無意識だが人によく思われたい気持ちが強いほうだ。
人の役に立ちたい。
自分が無能であることを認めたくないのかもしれない。
からまわりしがちな行動。
職場でも、年末年始の夫の家への帰省でも、なにか学校行事なんかの集まりでも常に役に立ちたい気持ちが強くがむしゃらに動いていた。
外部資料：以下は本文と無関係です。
(** The records a running program can hold: the roll number is an [int]
    and every text came out of a [getline]. *)
Definition wf_student (s : Student) : bool :=
  in_int_range (rollNo s)
  && one_line (name s) && one_line (department s)
  && one_line (email s) && one_line (phone s).

Definition wf_students (l : list Student) : bool := forallb wf_student l.

(** A process started on the file another one left. *)
Definition restart (w : World) : World := mkWorld [] (students_txt w) [].

(** The file after an attempt to save the text [t]: rewritten when it can
    be opened for writing, as it was otherwise. *)
Definition saved (f : File) (t : text) : File :=
  if writable f then mkFile (Some t) true else f.


(** The read-only operations of the menu. *)
Inductive ReadOp : Type :=
| ReadView
| ReadSearch (roll : Z).

Definition run_read (op : ReadOp) : M unit :=
  match op with
  | ReadView => viewStudents
  | ReadSearch roll => searchStudent roll
  end.

Fixpoint run_reads (ops : list ReadOp) : M unit :=
  match ops with
  | [] => mret tt
  | op :: ops' => run_read op;; run_reads ops'
  end.

(** One turn of [menu], with the values it reads from [cin]. *)
Inductive Command : Type :=
| CmdAdd (roll : Z) (name dept email phone : text)
| CmdView
| CmdSearch (roll : Z)
| CmdUpdate (roll : Z) (newName : text)
| CmdDelete (roll : Z).

(** The [switch] of [menu]. *)
Definition dispatch (c : Command) : M unit :=
  match c with
  | CmdAdd roll name dept email phone => addStudent roll name dept email phone
  | CmdView => viewStudents
  | CmdSearch roll => searchStudent roll
  | CmdUpdate roll newName => updateStudent roll newName
  | CmdDelete roll => deleteStudent roll
  end.

Fixpoint menu (cs : list Command) : M unit :=
  match cs with
  | [] => mret tt
  | c :: cs' => dispatch c;; menu cs'
  end.

(** What [cin] can deliver: [cin >> roll] gives an [int], [getline] a text
    without a newline. *)
Definition valid_input (c : Command) : bool :=
  match c with
  | CmdAdd roll name dept email phone =>
      in_int_range roll && one_line name && one_line dept
      && one_line email && one_line phone
  | CmdUpdate roll newName => in_int_range roll && one_line newName
  | CmdView => true
  | CmdSearch roll | CmdDelete roll => in_int_range roll
  end.

(** ** The program on its standard input *)

(** [cin]: the characters not yet read and the two state bits the program
    can run into ([badbit] never comes up on a stream of characters). *)
Record istream : Type := mkIstream {
  rdbuf : text;
  eofbit : bool;
  failbit : bool
}.

Definition good (s : istream) : bool := negb (eofbit s) && negb (failbit s).

(** [istream::sentry]: on a stream that is not good it sets [failbit] and
    fails; when white space is to be skipped and only white space is left
    it sets [eofbit] and [failbit] and fails. *)
Definition sentry (noskipws : bool) (s : istream) : bool * istream :=
  if negb (good s) then (false, mkIstream (rdbuf s) (eofbit s) true)
  else if noskipws then (true, s)
  else match skip_space (rdbuf s) with
       | [] => (false, mkIstream [] true true)
       | b => (true, mkIstream b false false)
       end.

(** The longest run of digits at the head of a text, and what follows. *)
Fixpoint span_digits (b : text) : text * text :=
  match b with
  | c :: b' =>
      if isdigit c then let '(ds, rest) := span_digits b' in (c :: ds, rest)
      else ([], b)
  | [] => ([], [])
  end.

(** [cin >> v] for an [int] variable holding [v]. A failed sentry leaves
    the variable alone. Otherwise a sign and the digits that follow are
    consumed; without a digit the variable becomes 0 and [failbit] is set;
    a value outside [int] is replaced by the nearest bound and [failbit] is
    set; running into the end of the input sets [eofbit]. *)
Definition extract_int (v : Z) (s : istream) : Z * istream :=
  let '(ok, s) := sentry false s in
  if negb ok then (v, s)
  else
    let '(neg, b) :=
      match rdbuf s with
      | c :: b' =>
          if Ascii.eqb c "-" then (true, b')
          else if Ascii.eqb c "+" then (false, b')
          else (false, rdbuf s)
      | [] => (false, [])
      end in
    let '(ds, rest) := span_digits b in
    let at_end := is_empty rest in
    match ds with
    | [] => (0, mkIstream rest at_end true)
    | _ =>
        let n := read_digits 0 ds in
        let n := if neg then - n else n in
        if n <? INT_MIN then (INT_MIN, mkIstream rest at_end true)
        else if INT_MAX <? n then (INT_MAX, mkIstream rest at_end true)
        else (n, mkIstream rest at_end false)
    end.

(** [cin.ignore()]: drops one character; at the end of the input it sets
    [eofbit]. *)
Definition ignore (s : istream) : istream :=
  let '(ok, s) := sentry true s in
  if negb ok then s
  else match rdbuf s with
       | [] => mkIstream [] true false
       | _ :: b => mkIstream b false false
       end.

(** [getline(cin, str)] for a string holding [str]: a failed sentry leaves
    the string alone; otherwise the string is erased and filled up to the
    newline, which is consumed; without a newline [eofbit] is set, and
    when there was nothing at all to extract [failbit] as well. *)
Definition extract_line (str : text) (s : istream) : text * istream :=
  let '(ok, s) := sentry true s in
  if negb ok then (str, s)
  else match rdbuf s with
       | [] => ([], mkIstream [] true true)
       | b => let '(line, rest) := until_LF b in
              (line, mkIstream rest (negb (has_char LF b)) false)
       end.

(** What appears on the screen: the messages of the methods and those of
    [menu]. *)
Inductive Event : Type :=
| Shown (o : Output)
| MenuShown          (* the six menu lines and "Enter choice: " *)
| InvalidChoice      (* "Invalid Choice!" *)
| Exiting.           (* "Exiting..." *)

(** The process: [cin], the vector of the [StudentSystem], the content of
    [students.txt] and the screen. *)
Record Process : Type := mkProcess {
  cin : istream;
  vec : list Student;
  disk : File;
  screen : list Event
}.

Definition IO (A : Type) : Type := Process -> Result A * Process.

#[global] Instance IO_ret : MRet IO := fun A (a : A) p => (Ok a, p).

#[global] Instance IO_bind : MBind IO := fun A B (k : A -> IO B) (m : IO A) p =>
  match m p with
  | (Ok a, p') => k a p'
  | (Throw e, p') => (Throw e, p')
  end.

(** The statements of a method that do not read [cin], run on the vector
    and the file; what they print goes to the screen. *)
Definition call {A} (m : M A) : IO A :=
  fun p =>
    let '(r, w) := m (mkWorld (vec p) (disk p) []) in
    (r, mkProcess (cin p) (students w) (students_txt w)
          (screen p ++ map Shown (cout w))).

Definition say (e : Event) : IO unit :=
  fun p => (Ok tt, mkProcess (cin p) (vec p) (disk p) (screen p ++ [e])).

Definition cin_int (v : Z) : IO Z :=
  fun p => let '(v', s) := extract_int v (cin p) in
           (Ok v', mkProcess s (vec p) (disk p) (screen p)).

Definition cin_ignore : IO unit :=
  fun p => (Ok tt, mkProcess (ignore (cin p)) (vec p) (disk p) (screen p)).

Definition cin_getline (str : text) : IO text :=
  fun p => let '(line, s) := extract_line str (cin p) in
           (Ok line, mkProcess s (vec p) (disk p) (screen p)).

(** [addStudent()] as written; [roll0] is what the uninitialised [roll]
    holds. *)
Definition addStudent_cin (roll0 : Z) : IO unit :=
  say (Shown EnterRollNo);;
  roll ← cin_int roll0;
  cin_ignore;;
  say (Shown EnterName);;
  name ← cin_getline [];
  say (Shown EnterDepartment);;
  dept ← cin_getline [];
  say (Shown EnterEmail);;
  email ← cin_getline [];
  say (Shown EnterPhone);;
  phone ← cin_getline [];
  call (modify_students (fun l => l ++ [mkStudent roll name dept email phone]);;
        saveToFile;;
        print StudentAdded).

Definition searchStudent_cin (roll0 : Z) : IO unit :=
  say (Shown EnterRollNoToSearch);;
  roll ← cin_int roll0;
  call (l ← get_students;
        found ← search_loop roll l;
        if negb found then print StudentNotFound else mret tt).

Fixpoint update_loop_cin (roll : Z) (i : nat) (todo : list Student) : IO bool :=
  match todo with
  | [] => mret false
  | s :: rest =>
      if getRollNo s =? roll then
        say (Shown EnterNewName);;
        newName ← cin_getline [];
        call (modify_students (fun l => <[i := setName newName s]> l);;
              saveToFile;;
              print StudentUpdated);;
        mret true
      else update_loop_cin roll (S i) rest
  end.

Definition updateStudent_cin (roll0 : Z) : IO unit :=
  say (Shown EnterRollNoToUpdate);;
  roll ← cin_int roll0;
  cin_ignore;;
  l ← call get_students;
  found ← update_loop_cin roll O l;
  if negb found then say (Shown StudentNotFound) else mret tt.

Definition deleteStudent_cin (roll0 : Z) : IO unit :=
  say (Shown EnterRollNoToDelete);;
  roll ← cin_int roll0;
  call (l ← get_students;
        found ← delete_loop roll O l;
        if negb found then print StudentNotFound else mret tt).

(** [menu()]: the [do ... while (choice != 6)] loop. [choice] is what the
    variable holds when the turn starts, [indet k] what the uninitialised
    [roll] of the method called in turn [k] holds. The result is [true]
    when the loop ended, [false] when the fuel ran out first. *)
Fixpoint menu_cin (fuel : nat) (indet : nat -> Z) (k : nat) (choice : Z) : IO bool :=
  match fuel with
  | O => mret false
  | S fuel' =>
      say MenuShown;;
      choice' ← cin_int choice;
      cin_ignore;;
      match choice' with
      | 1 => addStudent_cin (indet k)
      | 2 => call viewStudents
      | 3 => searchStudent_cin (indet k)
      | 4 => updateStudent_cin (indet k)
      | 5 => deleteStudent_cin (indet k)
      | 6 => say Exiting
      | _ => say InvalidChoice
      end;;
      if choice' =? 6 then mret true
      else menu_cin fuel' indet (S k) choice'
  end.

(** [main()]: construct the system, run the menu. [indet_load] serves
    the default-constructed records of the loading, [choice0] is what the
    uninitialised [choice] holds. *)
Definition main_cin (fuel : nat) (indet_load indet : nat -> Z) (choice0 : Z) : IO bool :=
  call (StudentSystem_new indet_load);;
  menu_cin fuel indet O choice0.

(** The process at its start: the input to come, the file as it is. *)
Definition start (input : text) (file : File) : Process :=
  mkProcess (mkIstream input false false) [] file [].

(** What the user types for one turn of the menu: the choice, then one
    line for each value the method asks for. [updateStudent] asks for the
    name only when it found the roll number. *)
Definition typed (w : World) (c : Command) : text :=
  match c with
  | CmdAdd roll name dept email phone =>
      txt "1" ++ LF :: to_dec roll ++ LF :: name ++ LF :: dept ++ LF :: email
        ++ LF :: phone ++ [LF]
  | CmdView => txt "2" ++ [LF]
  | CmdSearch roll => txt "3" ++ LF :: to_dec roll ++ [LF]
  | CmdUpdate roll newName =>
      txt "4" ++ LF :: to_dec roll ++ LF ::
        match findByRoll roll (students w) with
        | Some _ => newName ++ [LF]
        | None => []
        end
  | CmdDelete roll => txt "5" ++ LF :: to_dec roll ++ [LF]
  end.

Fixpoint session (w : World) (cs : list Command) : text :=
  match cs with
  | [] => []
  | c :: cs' => typed w c ++ session (exec (dispatch c) w) cs'
  end.

(** The number a turn is chosen by, and what a turn leaves on its last
    line: [searchStudent] and [deleteStudent] do not call [cin.ignore()]
    after reading the roll number. *)
Definition choice_of (c : Command) : Z :=
  match c with
  | CmdAdd _ _ _ _ _ => 1
  | CmdView => 2
  | CmdSearch _ => 3
  | CmdUpdate _ _ => 4
  | CmdDelete _ => 5
  end.

Definition typed_body (w : World) (c : Command) : text :=
  match c with
  | CmdSearch roll => txt "3" ++ LF :: to_dec roll
  | CmdDelete roll => txt "5" ++ LF :: to_dec roll
  | _ => typed w c
  end.

Definition pending (c : Command) : text :=
  match c with
  | CmdSearch _ | CmdDelete _ => [LF]
  | _ => []
  end.

(** A world with its [cout] wiped. *)
Definition reset (w : World) : World := mkWorld (students w) (students_txt w) [].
このように書くと、さも働き者のようだがその行動の動機は不純だ。
役に立たない、使えないヤツと思われたくないのだ。
人の喜ぶ顔が好きで、無表情だったり不服そうに見えたりすると
「期待に応えられなかったのか…」
勝手に相手の気持ちを決めつけて自分にも相手にもがっかりするのだ。
結婚したばかりの頃は特にその傾向が強く空回りの連続だった。
バイト初日から
「なにかやることはないですか?」とグイグイきすぎてうざい新人みたいな感じだ。
なにもできないありのままがばれるのが怖くて
率先してなんでもやりますという姿勢を見せた。
友人がいつも言う。
私なんて面倒だし夫の親になんてどう思われてもいい。
「なんにもできないんです~」って言ってなにもしないで座ってるよ。
そのうち呆れて期待されなくなるよ。そのほうが楽だよ。
なんてうらやましい考え方。
その友人はなにもできないどころかなんでもそつなくこなすタイプだ。
そして親からめちゃくちゃ大切にされて育ったのだ。
きちんとした自己肯定感があるから必要以上に自分がどう思われるかを気にしていない。
気負いがない分きちんとご馳走なりおしゃべりなりその場の集まりを楽しめるし、素直に甘えることができる人は可愛がられるだろう。
必要ないことまでしている?
結婚して数年たった頃、夫の家に不幸があった。
今でこそ家族葬が主流だが当時は自宅に祭壇を作り行う家が多かった。
夜な夜なたくさんの人が故人を拝みに訪ねてくる。
田舎の葬式は食事の支度だったり女性はすることがたくさんだった。
私の母も弔問に来た。
後日その時の事を母と話していた時に何気なく言われた。
「いい嫁だと思われたくて、動き回っていたでしょう。」
「みっともないからあんまりでしゃばらないほうがいい。」
「よく思われようとしているのがみえみえ。あんな場面ではりきってるのはおかしいから」
それはきっと図星だったのかもしれない。
おしゃべりしながら平静を装いながら、内臓がギュンとするようなショックな気持ち。
私はそんな風に周りに映っていたのだろうか?
母の言葉は世の中の全ての感想なのだろうか?
あそこの嫁は気が利かないと思われたくなかった。
葬式ではりきる?
それにしてもひどい感想だとしばらく根にもっていた。
言葉は一生残るもの。
言葉はときに刃物だ。
人がどういう気持ちでいるかなんて本人にしか分からない。
物事に気がつく人もいれば、気がついていないふりをしている人もいる。
それぞれが持った感想もそれが正解かどうかはわからない。
母は気負いすぎている娘の今後の為、あえての忠告だったのだろう。
それでも吐かれた言葉は鋭いナイフのように刺さった。
今ならなんとなく理解ができる。
気負わないというのは案外難しい。
それでも頑張りすぎないことは親として子供に一番に伝えたいこと。
自然にありのままで生きる姿を見せる事が、親として必要だと最近やっとわかってきた。
人生後半戦。
私に誰もそこまで期待していない事に、いい加減気がついてマイペースでいこうと最近は思う。